A 2ª Seção do Superior Tribunal de Justiça (STJ) decidiu que o aluguel de imóveis por curta temporada em condomínios residenciais precisa de autorização prévia dos condôminos. Essa decisão, que foi apertada, vencida por 5 votos a 4, pode mudar a dinâmica do mercado de locações. Você está preparado para as consequências?
O que diz a decisão?
A relatora do caso, a ministra Nancy Andrighi, fundamentou a decisão no artigo 1.351 do Código Civil. Este artigo exige a aprovação de dois terços dos condôminos para alterar a destinação do edifício ou da unidade. Ou seja, se você pensa em alugar seu apartamento via plataformas como o Airbnb, precisa da benção dos vizinhos!
Impactos na prática
A decisão manteve um acórdão do Tribunal de Justiça de Minas Gerais (TJ-MG) e foi acompanhada por outros ministros. Mas o que isso significa na prática? O Airbnb não foi proibido, mas a locação em condomínios agora depende de autorização. Isso pode dificultar a vida de quem quer explorar essa modalidade de aluguel.
O peso econômico do Airbnb
O Airbnb, que movimentou R$ 100 bilhões em 2024, não é apenas uma plataforma de aluguel. Ele gerou 627 mil empregos e arrecadou R$ 8 bilhões em tributos. Representando 5,2% da atividade turística do Brasil, o impacto econômico é inegável. A defesa da empresa, que participou do julgamento como parte interessada, argumenta que a decisão é um caso específico e que medidas legais devem ser tomadas.
Pontos-chave a considerar
- A locação de curta temporada em condomínios exige autorização de dois terços dos condôminos.
- A decisão não proíbe o Airbnb, mas restringe sua operação em condomínios.
- O artigo 1.351 do Código Civil é a base legal para essa exigência.

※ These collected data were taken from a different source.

(** * ROD marriage-license service: the text pipeline of [trocr_service.py]

    A shallow embedding of the pure part of [TrOCRService]:
    [_calculate_confidence], [_extract_fields_from_text] and the result
    assembly of [extract_marriage_license_fields], together with the
    fragment of Python's [str] methods and of the [re] module they call.

    Conventions.
    - A Python [str] is a list of code points.  The model covers the code
      points below U+0100, one [ascii] each; the character classes
      ([isspace], [isdigit], [isupper], [\w], case mapping) are Python's,
      restricted to that range.  Beyond it the classes of [re] are wider:
      [\d] accepts every decimal digit of Unicode, and under [IGNORECASE] a
      set holding the ASCII letters also accepts U+0130, U+0131, U+017F and
      U+212A.  The lemmas on [letter], [token_char] and [name_char]
      describe the sets within the range; the properties of the extracted
      values are stated through whitespace, lengths, separators, equality
      and occurrence in the text, not through membership in ASCII.
    - A Python [float] is a binary64 primitive float, and [+] is the
      IEEE-754 addition, so sums such as [0.5 + 0.1 + 0.2 + 0.1] are
      computed as CPython computes them.
    - A raised exception is a value of [exn]; a function that can raise
      returns a [result]. *)

From Stdlib Require Import List Bool Arith Lia NArith Ascii String Floats.
Import ListNotations.

Set Warnings "-inexact-float".
Set Implicit Arguments.

(** ** Characters *)

Module Char.

Definition code (c : ascii) : N := N_of_ascii c.

Definition between (lo hi : N) (c : ascii) : bool :=
  (N.leb lo (code c) && N.leb (code c) hi)%bool.

Definition at_code (n : N) (c : ascii) : bool := N.eqb (code c) n.

(** [str.isspace] on one character, which is also the class [\s] of [re]
    on a [str] pattern: TAB..CR, FS..US, SPACE, NEL and NBSP. *)
Definition isspace (c : ascii) : bool :=
  between 9 13 c || between 28 32 c || at_code 133 c || at_code 160 c.

(** The class [\d] of [re] on a [str] pattern: the decimal digits. *)
Definition isdecimal (c : ascii) : bool := between 48 57 c.

(** [str.isdigit] on one character: the decimal digits and the
    superscripts U+00B2, U+00B3 and U+00B9. *)
Definition isdigit (c : ascii) : bool :=
  isdecimal c || at_code 178 c || at_code 179 c || at_code 185 c.

(** [str.isupper] on one character. *)
Definition isupper (c : ascii) : bool :=
  between 65 90 c || between 192 214 c || between 216 222 c.

(** The class [\w] of [re] on a [str] pattern: alphanumerics and [_]. *)
Definition isword (c : ascii) : bool :=
  between 48 57 c || between 65 90 c || at_code 95 c || between 97 122 c
  || at_code 170 c || at_code 178 c || at_code 179 c || at_code 181 c || at_code 185 c || at_code 186 c
  || between 188 190 c || between 192 214 c || between 216 246 c
  || between 248 255 c.

(** [str.lower] on one character. *)
Definition lower (c : ascii) : ascii :=
  if isupper c then ascii_of_N (code c + 32) else c.

(** The simple upper-case mapping [re] uses for [IGNORECASE]; U+00B5 and
    U+00FF map above U+00FF and are left in place. *)
Definition upper (c : ascii) : ascii :=
  if between 97 122 c || between 224 246 c || between 248 254 c
  then ascii_of_N (code c - 32) else c.

End Char.

(** ** Strings *)

Definition str := list ascii.

Definition lit (s : string) : str := list_ascii_of_string s.

Definition str_eq_dec : forall a b : str, {a = b} + {a <> b} :=
  list_eq_dec ascii_dec.

Definition str_eqb (a b : str) : bool :=
  if str_eq_dec a b then true else false.

Module Str.

Fixpoint dropwhile (f : ascii -> bool) (s : str) : str :=
  match s with
  | c :: s' => if f c then dropwhile f s' else s
  | [] => []
  end.

Definition lstrip (s : str) : str := dropwhile Char.isspace s.
Definition rstrip (s : str) : str := rev (dropwhile Char.isspace (rev s)).

(** [s.strip()] *)
Definition strip (s : str) : str := rstrip (lstrip s).

(** [s.lower()] *)
Definition lower (s : str) : str := map Char.lower s.
(** * Note2Brain (Note2MCQ): the note store, the chat history, the quiz view
      and the AI gateway, embedded from the TypeScript sources.

    - [types.ts]            the records [Note], [Question], [Quiz], [ChatMessage]
    - [geminiService.ts]    [generateQuizFromNotes], [getChatResponseStream],
                            [extractTextFromImage]
    - [App.tsx]             [addNote], [deleteNote], [handleNewChatMessage],
                            [handleQuizComplete], [renderView]
    - [ChatView.tsx]        [handleSend]
    - [NoteUploader.tsx]    the component [NoteUploader]; the component
                            [QuizView]: [fetchQuiz], [handleSelectAnswer],
                            [handleNext], [getOptionClass], the Review
                            Answers button

    React state is a record of the [useState] cells; a handler is a program in
    a small state-and-exception monad over that record.  Everything the
    handlers obtain from outside (the system clock, the generative-AI service,
    [JSON.parse]) is a field of an environment record [Env].

    Conventions.  Strings are sequences of UTF-16 code units.  Numbers that
    index or count are integers.  The [text] of a service response is a
    string, as the source uses it.  An [await] is the point where the
    environment answers; an asynchronous handler runs to its end before the
    next one starts.  A handler made by a render closes over the state that
    render read.  The check of [process.env.API_KEY] at module load and the
    rendering of the views are outside the model, except for which controls
    the components offer, and for which rows of the list of notes React
    keeps from one render to the next. *)

From Stdlib Require Import ZArith Ascii String DecimalString.
From stdpp Require Import base list numbers strings.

- O impacto econômico do Airbnb é significativo, com bilhões movimentados e empregos gerados.
- A decisão não tem efeito vinculante obrigatório, mas orienta novos litígios.
Conclusão
Se você é proprietário em um condomínio e está pensando em alugar seu imóvel via Airbnb, é hora de agir. Informe-se sobre a convenção do seu condomínio e busque a autorização necessária. Não deixe para depois! A dor de não agir pode custar caro. Prepare-se e tome as rédeas do seu investimento agora mesmo!